Combinación de rh-endostatina las células CIK con adoptiva de transferencia significativamente inhibe el crecimiento de carcinoma de pulmón in vivo
Para determinar si la adición de rh-endostatina tiene ningún efecto sinérgico sobre la eficacia antitumoral de las células CIK, se establecieron tres modelos de tumores representativos. En A549 modelo de carcinoma de pulmón, se encontró que rh-endostatina el crecimiento del tumor poco limitado en comparación con el control de NS, pero no alcanzó significación estadística (929,46 ± 471,70 vs 1251,8 ± 531,75; p = 0,324). CIK células terapia adoptiva sí sola no tiene actividad antitumoral en comparación con el control NS (1192,1 ± 1251,8 ± 621,68 frente a 531,75, p = 0,852). Por el contrario, significativa (p & lt; 0,05) la actividad antitumoral fue visto después de la terapia de combinación en comparación con la monoterapia o el control NS (Fig 1A.). E
A = 1,35, E
B = 1,05, E
AB = 2.08 y q = 2,71, lo que confirma la evaluación del sinergismo. Se observaron resultados similares en modelos de carcinoma de pulmón de Lewis establecidos y SPC-A1. En SPC-A1 modelo de cáncer de pulmón, en comparación con el control NS, rh-endostatina (1152,8 ± 181,4 vs 1284,7 ± 229,2, p = 0,527) y CIK (1204,1 ± 536,2 vs 1284,7 ± 229,2, p = 0,698) en monoterapia no mostraron ninguna significativa efecto antitumoral. Sin embargo, significativo efecto antitumoral se logró en la terapia de combinación (p & lt; 0,05) (Fig 1B.). En el carcinoma de pulmón de Lewis, ni rh-endostatina (3394,7 ± 668,4 vs 3866,5 ± 490.62, p = 0,176) ni la terapia de células CIK (3429,6 ± 579,12 vs 3866,5 ± 490.62, p = 0,208) solo exhibió una inhibición obvio en el crecimiento del tumor en comparación con el NS controlar. Sin embargo, se demostró significativo efecto antitumoral sinérgico cuando se añadió rh-endostatina a la terapia CIK (2037,0 ± 294,6 3866,5 ± vs 490.62, p = 0,000) (Fig. 1C). En experimentos in vivo se repitieron dos veces. Y resultados similares se obtuvieron en tres diferentes modelos de carcinoma de pulmón todos los cuales sugieren que los efectos antitumorales sinérgicos se obtuvieron mediante la combinación de la terapia antiangiogénica-rh endostatina y las células CIK terapia adoptiva.

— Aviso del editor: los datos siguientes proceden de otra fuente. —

Lemma knapsack_result pool :
  Fits pool ->
  match select_coins_knapsack target change_target max_weight pool with
  | Some (selected, strategy) => strategy = Knapsack /\ Paid pool selected
  | None =>
      Forall (fun x => us_input_vbytes (su_utxo x) <= max_weight) pool ->
      nodes (length pool) <= 100000 -> 0 < target ->
      forall k, k ⊆+ pool -> ~ Pays target max_weight k
  end.
Proof.
  intros Hf. unfold select_coins_knapsack.
  destruct (categorized pool) as [Ha Hl He Hr].
  destruct (foldl _ _ pool) as [a larger exact]. cbn [applicable lowest_larger best_exact] in *.
  destruct exact as [x|].
  { destruct (He x eq_refl) as (? & ? & ?). split; [done|]. by apply paid_single. }
  pose proof (single_larger_paid pool larger Hl) as Hsingle.
  pose proof (fits_submseteq _ _ Ha Hf) as Hfa.
  assert (u64_sum (su_effective_value <$> a) = total_value a) as Eu.
  { apply u64_sum_small.
    - apply Forall_fmap. eapply Forall_impl; [apply Hfa|]. by intros ? [].
    - pose proof (fits_value _ Hfa). pose proof (total_excess_nonneg a).
      unfold total_value, u64_max in *. lia. }
  rewrite Eu.
  destruct (Z.ltb_spec (total_value a) target) as [Hlow|Hlow].
  { destruct (single_larger max_weight larger) as [[sel s]|]; [done|].
    intros Hw _ _ k Hk [Hkv _]. rewrite (Hr (Hsingle Hw) eq_refl) in Hlow.
    apply submseteq_Permutation in Hk as [j Hj]. rewrite Hj in Hlow, Hf.
    pose proof (fits_app _ _ Hf) as [_ Hfj]. pose proof (totals_nonneg _ Hfj).
    rewrite total_value_app in Hlow. lia. }
  set (sorted := stable_sort knapsack_leb a).
  assert (sorted ≡ₚ a) as Hp by apply stable_sort_perm.
  assert (Fits sorted) as Hs by by rewrite Hp.
  destruct (knapsack_search sorted Hs) as [Hfound Hnone]. fold start.
  set (found := knapsack_dfs _ _ _ _ _ _ _ _ _) in *.
  destruct (best_selection found) as [|u us] eqn:Eb.
  - destruct (single_larger max_weight larger) as [[sel s]|]; [done|].
    intros Hw Hn Ht k Hk. specialize (Hr (Hsingle Hw) eq_refl). subst a.
    apply Hnone; try done; [|by rewrite Hp]. by rewrite Hp.
  - assert (Paid pool (u :: us)) as Hpaid.
    { destruct (Hfound ltac:(done)) as (l & Hl' & ?). exists l.
      split; [|done]. etrans; [|exact Ha]. by rewrite <- Hp. }
    destruct larger as [x|]; [|done].
    destruct (Z.leb_spec (us_input_vbytes (su_utxo x)) max_weight); cbn [andb]; [|done].
    destruct (_ <=? best found); [|done]. split; [done|].
    destruct (Hl x eq_refl). by apply paid_single.
Qed.
End Selections.

Lemma single_larger_elem max_weight o selected strategy (pool : list ScoredUtxo) i :
  (forall x, o = Some x -> x ∈ pool) -> single_larger max_weight o = Some (selected, strategy) ->
  i ∈ selected -> i ∈ su_utxo <$> pool.
Proof.
  intros Ho. destruct o as [x|]; cbn; [|done]. destruct (_ <=? _); [|done]. intros [= <- _] ->%list_elem_of_singleton.
  by apply list_elem_of_fmap_2, Ho.
Qed.
Lemma categorize_elem target change_target max_weight pool :
  let c := foldl (categorize target change_target max_weight) (mkCategories [] None None) pool in
  (forall x, x ∈ applicable c -> x ∈ pool) /\ (forall x, lowest_larger c = Some x -> x ∈ pool)
  /\ (forall x, best_exact c = Some x -> x ∈ pool).
Proof.
  induction pool as [|x pool IH] using rev_ind; [by split_and!; [intros ? ?%not_elem_of_nil|..]|].
  cbn zeta. rewrite foldl_snoc. cbn zeta in IH. destruct (foldl _ _ pool) as [a larger exact].
  destruct IH as (Ha & Hl & He). cbn [applicable lowest_larger best_exact] in *. unfold categorize.
  repeat case_match; cbn [applicable lowest_larger best_exact]; split_and!; intros y Hy; set_solver.
Qed.
Lemma select_knapsack_elem target change_target max_weight pool selected strategy i :
  select_coins_knapsack target change_target max_weight pool = Some (selected, strategy) ->
  i ∈ selected -> i ∈ su_utxo <$> pool.
Proof.
  unfold select_coins_knapsack. destruct (categorize_elem target change_target max_weight pool) as (Ha & Hl & He).
  destruct (foldl _ _ pool) as [a larger exact]. cbn [applicable lowest_larger best_exact] in *.
  destruct exact as [x|]. { intros [= <- _] ->%list_elem_of_singleton. by apply list_elem_of_fmap_2, He. }
  destruct (_ <? target); [by apply single_larger_elem|].
  rewrite knapsack_is_search. fold start. set (sorted := stable_sort knapsack_leb a).
  assert (sorted ≡ₚ a) as Hp by apply stable_sort_perm.
  pose proof (search_elem target max_weight 100000 target (fun _ => false) (fun _ v => v)
    sorted (suffix_sums sorted) [] 0 0 start i) as Hin.
  set (found := search _ _ _ _ _ _ _ _ _ _ _ _) in *.
  destruct (best_selection found) as [|u us] eqn:E; [by apply single_larger_elem|].
  assert (i ∈ u :: us -> i ∈ su_utxo <$> pool) as Hsel.
  { intros Hi. destruct (Hin Hi) as [Hn|Hi']; [by apply not_elem_of_nil in Hn|]. cbn [app] in Hi'.
    rewrite Hp in Hi'. apply list_elem_of_fmap in Hi' as (x & -> & Hx). by apply list_elem_of_fmap_2, Ha. }
  destruct larger as [x|]; [|by intros [= <- _]].
  destruct (_ && _); [|by intros [= <- _]].
  intros [= <- _] ->%list_elem_of_singleton. by apply list_elem_of_fmap_2, Hl.
Qed.
Lemma select_coins_elem pool target cost_of_change max_weight max_tries change_target selected strategy i :
  select_coins pool target cost_of_change max_weight max_tries change_target = Some (selected, strategy) ->
  i ∈ selected -> i ∈ su_utxo <$> pool.
Proof.
  unfold select_coins, select_coins_bnb. rewrite bnb_is_search.
  set (sorted := stable_sort bnb_leb pool).
  assert (sorted ≡ₚ pool) as Hp by apply stable_sort_perm.
  pose proof (search_elem target max_weight max_tries 0 (past_change target cost_of_change) (bnb_cost target)
    sorted (suffix_sums sorted) [] 0 0 start i) as Hin. fold start.
  destruct (best_selection (search _ _ _ _ _ _ _ _ _ _ _ _)) as [|u us].
  - clear Hin. apply select_knapsack_elem.
  - intros [= <- _] Hi. destruct (Hin Hi) as [Hn|Hi']; [by apply not_elem_of_nil in Hn|].
    cbn [app] in Hi'. by rewrite Hp in Hi'.
Qed.

(** ** Theorems *)

(** C27: Branch and bound is exact. On a pool whose sums fit in 64 bits, with
    a positive target and enough tries for the whole tree (2^(n+1) - 1), a
    result is a selection of the pool that covers the target within the
    weight, leaves no more than the cost of change, and wastes least among all
    the selections that do; and there is no result only when no selection
    does. None of the cuts of the search, the one after a perfect match and
    the one by the sums of the suffixes included, loses the best selection. *)
Theorem bnb_least_waste pool target cost_of_change max_weight max_tries :
  Fits pool -> 0 < target -> 0 <= target + cost_of_change <= u64_max ->
  nodes (length pool) <= max_tries ->
  match select_coins_bnb target cost_of_change max_weight max_tries pool with
  | Some (selected, strategy) =>
      strategy = Bnb /\
      exists l, l ⊆+ pool /\ NoChange target cost_of_change max_weight l
        /\ selected = su_utxo <$> l
        /\ forall k, k ⊆+ pool -> NoChange target cost_of_change max_weight k ->
             waste_of target l <= waste_of target k
  | None => forall k, k ⊆+ pool -> ~ NoChange target cost_of_change max_weight k
  end.
Proof.
  intros Hf Ht Hc Hn.
  pose proof (bnb_result target cost_of_change max_weight max_tries ltac:(lia) pool Hf Hc) as Hr.
  destruct (select_coins_bnb _ _ _ _ _) as [[selected strategy]|]; [|by apply Hr].
  destruct Hr as (-> & l & ? & ? & _ & -> & Hl). eauto 10.
Qed.


(** ** Runs *)

Definition coin (hash : Z) (value vbytes fee long_term_fee : Z) : ScoredUtxo :=
  mkScoredUtxo (mkUtxoInfoWithSize (Z.to_N hash) (Z.to_N hash) 0 (value + fee) [] vbytes)
    fee long_term_fee value.
Definition coins : list ScoredUtxo := [coin 1 50 70 3 1; coin 2 30 70 3 2; coin 3 21 70 3 2; coin 4 20 70 3 3].

Ltac solve_fits := split; [repeat constructor; done|done..].

Definition best_pair : list ScoredUtxo := [coin 2 30 70 3 2; coin 4 20 70 3 3].

Lemma bnb_least_waste_witness :
  select_coins_bnb 50 2 1000 100 coins = Some (su_utxo <$> best_pair, Bnb) /\
  (exists l, l ⊆+ coins /\ su_utxo <$> best_pair = su_utxo <$> l
    /\ forall k, k ⊆+ coins -> NoChange 50 2 1000 k -> waste_of 50 l <= waste_of 50 k) /\
  (forall k, k ⊆+ coins -> ~ NoChange 52 0 1000 k).
Proof.
  assert (select_coins_bnb 50 2 1000 100 coins = Some (su_utxo <$> best_pair, Bnb)) as E
    by by vm_compute.
  split_and!; [done|..].
  - pose proof (bnb_least_waste coins 50 2 1000 100 ltac:(solve_fits) ltac:(lia) ltac:(done)
      ltac:(by vm_compute)) as Hb.
    rewrite E in Hb. destruct Hb as (_ & l & ? & _ & ? & ?). exists l. by split_and!.
  - pose proof (bnb_least_waste coins 52 0 1000 100 ltac:(solve_fits) ltac:(lia) ltac:(done)
      ltac:(by vm_compute)) as Hb.
    replace (select_coins_bnb 52 0 1000 100 coins)
      with (None (A:=list UtxoInfoWithSize * SelectionStrategy)) in Hb by by vm_compute.
    exact Hb.
Defined.


(** The hypothesis on the single weights is needed: the least UTXO above the
    target is chosen before its weight is looked at, and a lighter one that
    pays is then not tried. *)
Lemma heavy_coin_hides_lighter :
  let pool := [coin 1 10 200 1 1; coin 2 11 50 1 1] in
  select_coins pool 5 1 100 100 1 = None /\ Pays 5 100 [coin 2 11 50 1 1].
Proof. by vm_compute. Qed.
(** ** Reachable storages *)

Lemma bz_unsigned_inv v call s x s' : bz_unsigned_call v call s = (Done x, s') -> bz_inv s -> bz_inv s'.
Proof.
  destruct call; cbn [bz_unsigned_call].
  - apply bz_inv_rest_keeps; [intros s1 y s2; apply submit_utxos_changes|apply submit_utxos_frame].
  - apply broadcast_poll_inv.
  - apply submit_fee_rate_inv.
  - apply submit_outbound_inv.
  - unfold remove_outbound_messages, ensure_activation. intros Hs. cbn [ensure_none] in Hs. inv_run.
    by eapply clear_pool_inv.
  - intros Hs. by mrun.
Qed.
Lemma set_activation_inv o b s x s' : set_activation o b s = (Done x, s') -> bz_inv s -> bz_inv s'.
Proof.
  unfold set_activation. intros Hs Hi. destruct o, b; cbn [ensure_root] in Hs; inv_run; by destruct Hi.
Qed.
Lemma tolerance_inv b s x s' : handle_tolerance_counter b s = (Done x, s') -> bz_inv s -> bz_inv s'.
Proof.
  intros Hs Hi. pose proof (preserves_done _ _ _ _ _ (tolerance_frame b) Hs) as E.
  injection E as E1 E2 E3 E4 E5 E6. apply (set_lists_inv s); [unfold bz_votes; congruence| | |done].
  - rewrite E6. apply Hi.
  - unfold pool_ok. rewrite E5. apply Hi.
Qed.
Lemma bz_step_inv s s' : bz_step s s' -> bz_inv s -> bz_inv s'.
Proof.
  intros Hs Hi. destruct Hs as [v call s r s' Hs|o b s|v o us s|s|t ins s|t s|ts s|v n s|s|b s];
    try (apply dispatch_inv; [done|]; intros x s').
  - apply bz_apply_dispatch in Hs as [_ ->]. apply dispatch_inv; [done|]. intros x s'' Hs.
    by eapply bz_unsigned_inv.
  - intros Hs. by eapply set_activation_inv.
  - intros Hs. eapply bz_inv_rest_keeps; [|apply force_push_frame|exact Hs|done].
    intros s1 y s2. apply force_push_changes.
  - intros Hs. eapply bz_inv_rest_keeps; [|apply clear_utxos_frame|exact Hs|done].
    intros s1 y s2. apply clear_utxos_changes.
  - intros Hs. by eapply lock_utxos_inv.
  - intros Hs. by eapply (take_pending_inv t Available); [|exact Hs|].
  - intros Hs. by eapply clear_pool_inv.
  - intros Hs. by eapply fee_rate_finalization_inv.
  - intros Hs. unfold clear_fee_rates in Hs. inv_run. by destruct Hi.
  - intros Hs. by eapply tolerance_inv.
Qed.
Lemma bz_step_any_inv s s' : bz_step_any s s' -> bz_inv s -> bz_inv s'.
Proof.
  intros [s1 s2 Hs|old new s1 Hn] Hi; [by eapply bz_step_inv|].
  pose proof (replace_authority_runs old new s1 Hi Hn) as Hr. unfold runs in Hr. unfold dispatch.
  by destruct (bz_replace_authority old new s1) as [[[]|e|] s2].
Qed.
Lemma bz_empty_inv : bz_inv bz_empty.
Proof. split; try done. exists []. by repeat constructor. Qed.
Lemma bz_reachable_inv s : bz_reachable s -> bz_inv s.
Proof.
  unfold bz_reachable. intros Hr. pose proof bz_empty_inv as Hi.
  induction Hr as [|x y z Hxy Hyz IH]; [done|]. apply IH. by eapply bz_step_any_inv.
Qed.
(** An output of a replacement, against the outputs [olds] it replaces, when
    the fee grows by [fee_diff] *)
Definition replaces (ty : RequestType) w (vault : BoundedBitcoinAddress) (olds : list TxOut) (fee_diff : Z)
    (o : TxOut) : Prop :=
  exists to, address_of w o = Some to /\
  let old := fun o' => o' ∈ olds /\ address_of w o' = Some to in
  match ty with
  | NormalRequest => to <> vault -> exists o', old o' /\ txo_value o = txo_value o'
  | RollbackOf => to <> vault -> exists o', old o' /\ txo_value o = txo_value o' - fee_diff
  | Migration => exists o', old o' /\ txo_value o <= txo_value o' /\ (to = vault -> txo_value o = txo_value o' - fee_diff)
  end.

Lemma bump_output_replaces (ty : RequestType) w (vault to : BoundedBitcoinAddress) (olds : list TxOut) (m : gmap (list byte) Z) (o : TxOut) (fee_diff : Z) :
  address_of w o = Some to ->
  (forall to x, m !! to = Some x -> exists o, o ∈ olds /\ address_of w o = Some to /\ txo_value o = x) ->
  bump_output_ok ty vault to (m !! to) (txo_value o) fee_diff = true ->
  replaces ty w vault olds fee_diff o.
Proof.
  intros Ho Hm Hok. exists to. split; [done|]. unfold bump_output_ok in Hok.
  destruct (m !! to) as [x|] eqn:E.
  - destruct (Hm to x E) as (o' & Hin & Ha & <-). apply andb_true_iff in Hok as [Hle%Z.leb_le Hok].
    destruct ty; repeat case_bool_decide; destruct (Z.eqb_spec fee_diff (txo_value o' - txo_value o)),
      (Z.eqb_spec (txo_value o) (txo_value o')); cbn in Hok; try done; try intros ?; exists o'; split_and!; try done; lia.
  - apply andb_true_iff in Hok as [Ht%negb_true_iff%bool_decide_eq_false_1 Hv%bool_decide_eq_true_1]. by destruct ty.
Qed.

Lemma bump_verification_done old new ty w u w' :
  try_bump_fee_psbt_verification old new ty w = (Done u, w') ->
  exists vault old_fee new_fee,
    get_system_vault (sw_pool w) (get_current_round (sw_pool w)) = Some vault
    /\ psbt_fee old = Some old_fee /\ psbt_fee new = Some new_fee /\ old_fee < new_fee
    /\ (forall i, i ∈ unsigned_inputs old -> i ∈ unsigned_inputs new)
    /\ Forall (replaces ty w vault (unsigned_outputs old) (new_fee - old_fee)) (unsigned_outputs new).
Proof.
  unfold try_bump_fee_psbt_verification, current_system_vault. intros Hs. sq_run.
  match goal with H : for_each (unsigned_inputs old) _ _ = _ |- _ => apply for_each_ensure_done in H as [Hin ->] end.
  match goal with H : outputs_map _ _ = _ |- _ => apply outputs_map_done in H as [-> Hmap] end.
  match goal with H : for_each (unsigned_outputs new) _ _ = _ |- _ => apply outputs_checked in H as Hout end.
  match goal with H : (_ <? _) = true |- _ => apply Z.ltb_lt in H end.
  eexists _, _, _. split_and!; [eassumption|eassumption|eassumption|done| |].
  - intros i Hi. apply (proj1 (Forall_forall _ _) Hin) in Hi. by apply bool_decide_eq_true_1 in Hi.
  - eapply Forall_impl; [exact Hout|]. intros o (to & Ho & Hok). eapply bump_output_replaces; [exact Ho|exact Hmap|exact Hok].
Qed.

(** C24: A replacement spends what it replaces, for a higher fee. When an
    executed request is replaced, the new transaction spends every input of the
    old one, and its fee is higher. In a payment, each output of it that does
    not go to the vault has the amount of an output of the old one to the same
    address; in a rollback, that amount less the difference of the fees; in a
    migration, every output goes where one of the old one goes. The new
    transaction is to be signed, for the same messages, in place of the old
    one. *)
Theorem replacement_of_executed o old_txid unsigned w u w' :
  submit_bump_fee_request o old_txid unsigned w = (Done u, w') ->
  exists r old new vault old_fee new_fee,
    ExecutedRequests (sw_queue w) !! old_txid = Some r
    /\ psbt_deserialize (pr_unsigned_psbt r) = Some old /\ psbt_deserialize unsigned = Some new
    /\ get_system_vault (sw_pool w) (get_current_round (sw_pool w)) = Some vault
    /\ psbt_fee old = Some old_fee /\ psbt_fee new = Some new_fee /\ old_fee < new_fee
    /\ (forall i, i ∈ unsigned_inputs old -> i ∈ unsigned_inputs new)
    /\ Forall (replaces (pr_request_type r) w vault (unsigned_outputs old) (new_fee - old_fee)) (unsigned_outputs new)
    /\ let t := convert_txid (compute_txid new) in
    t <> old_txid /\ no_request (lives (sw_queue w)) t
    /\ ExecutedRequests (sw_queue w') = delete old_txid (ExecutedRequests (sw_queue w))
    /\ PendingRequests (sw_queue w') =
         <[t := new_psbt_request unsigned (pr_socket_messages r) (pr_request_type r)]> (PendingRequests (sw_queue w)).
Proof.
  unfold submit_bump_fee_request. intros Hs. sq_run.
  match goal with H : try_bump_fee_psbt_verification _ _ _ _ = _ |- _ =>
    pose proof (bump_verification_done _ _ _ _ _ _ H) as (vault & old_fee & new_fee & Hv) end.
  checks.
  match goal with H : rebond_request _ _ _ ?r _ = _ |- _ => apply rebond_done in H as (q & Hb & Hq & Hr); rename r into req end.
  assert (PendingRequests q = PendingRequests (sw_queue w) /\ ExecutedRequests q = ExecutedRequests (sw_queue w)) as [Ep Ee].
  { destruct (pr_request_type req).
    - destruct Hr as (_ & msgs & _ & E). by injection E.
    - destruct Hr as (_ & rr & rr' & _ & _ & E). by injection E.
    - destruct Hr as (_ & E). by injection E. }
  match goal with H : (if is_activated _ then _ else _) _ = (Done _, ?w2) |- _ =>
    assert (exists b p, w2 = mkSqWorld _ _ (q <| ExecutedRequests ::= delete old_txid |>) p b) as (b & p & ->) end.
  { rewrite <- Hq. destruct (is_activated (sw_blaze w)); [unfold lock_inputs in *|]; checks; by eexists _, _. }
  match goal with H : negb (N.eqb _ _) = true |- _ => apply negb_true_iff, N.eqb_neq in H end.
  destruct_and?. eexists _, _, _, vault, old_fee, new_fee. cbv zeta. cbn [sw_queue].
  split_and!; try eassumption; fields; [by rewrite Ee|by rewrite Ep].
Qed.
End Blocks.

ratones desnudos BALB /c se inyectaron s.c. con células de cáncer de pulmón A549 y cuando el volumen de tumor alcanzó 100 mm
3, los ratones se dividieron en cuatro grupos al azar y recibieron protocolos respectivos de acuerdo con el esquema de tratamiento. SPC-A1 y pulmonares xenoinjertos de carcinoma de Lewis se establecieron y se les da tratamientos similares. A, efecto anti-tumor sinérgico se muestra cuando rh-endostatina se combinó con terapia adoptiva CIK en la supresión del crecimiento del tumor A549 (p & lt; 0,05). Rh-endostatina o terapia CIK solo no suprimió significativamente el crecimiento del tumor. B, rh-endostatina mostró un efecto antitumoral sustancial cuando se administra en combinación con células CIK en la inhibición de carcinoma de pulmón de SPC-A1 (p & lt; 0,05). C, se mostró efecto anti-tumor sinérgico cuando rh-endostatina se combinó con terapia adoptiva CIK en la supresión de Lewis crecimiento de carcinoma de pulmón (p & lt; 0,05). Puntos, medio de los volúmenes tumorales de ratones por grupo; Bares, SE. Los resultados mostrados son representativos de tres experimentos independientes.
Rh-endostatina Disminuye la densidad microvascular y promueve la normalización del tumor Embarcación
En nuestro estudio anterior, encontramos que la densidad microvascular y se redujo la cobertura de colágeno se aumentó en rh-endostatina en el carcinoma de pulmón de Lewis murino teniendo ratones C57BL /6 [19]. En el presente estudio, se evaluó la densidad microvascular (MVD) en ratones portadores de tumores A549. En el día 3, 6 y 9, los ratones de cada grupo fueron sacrificados y las muestras de tumores se prepararon para la tinción de inmunofluorescencia. 3A.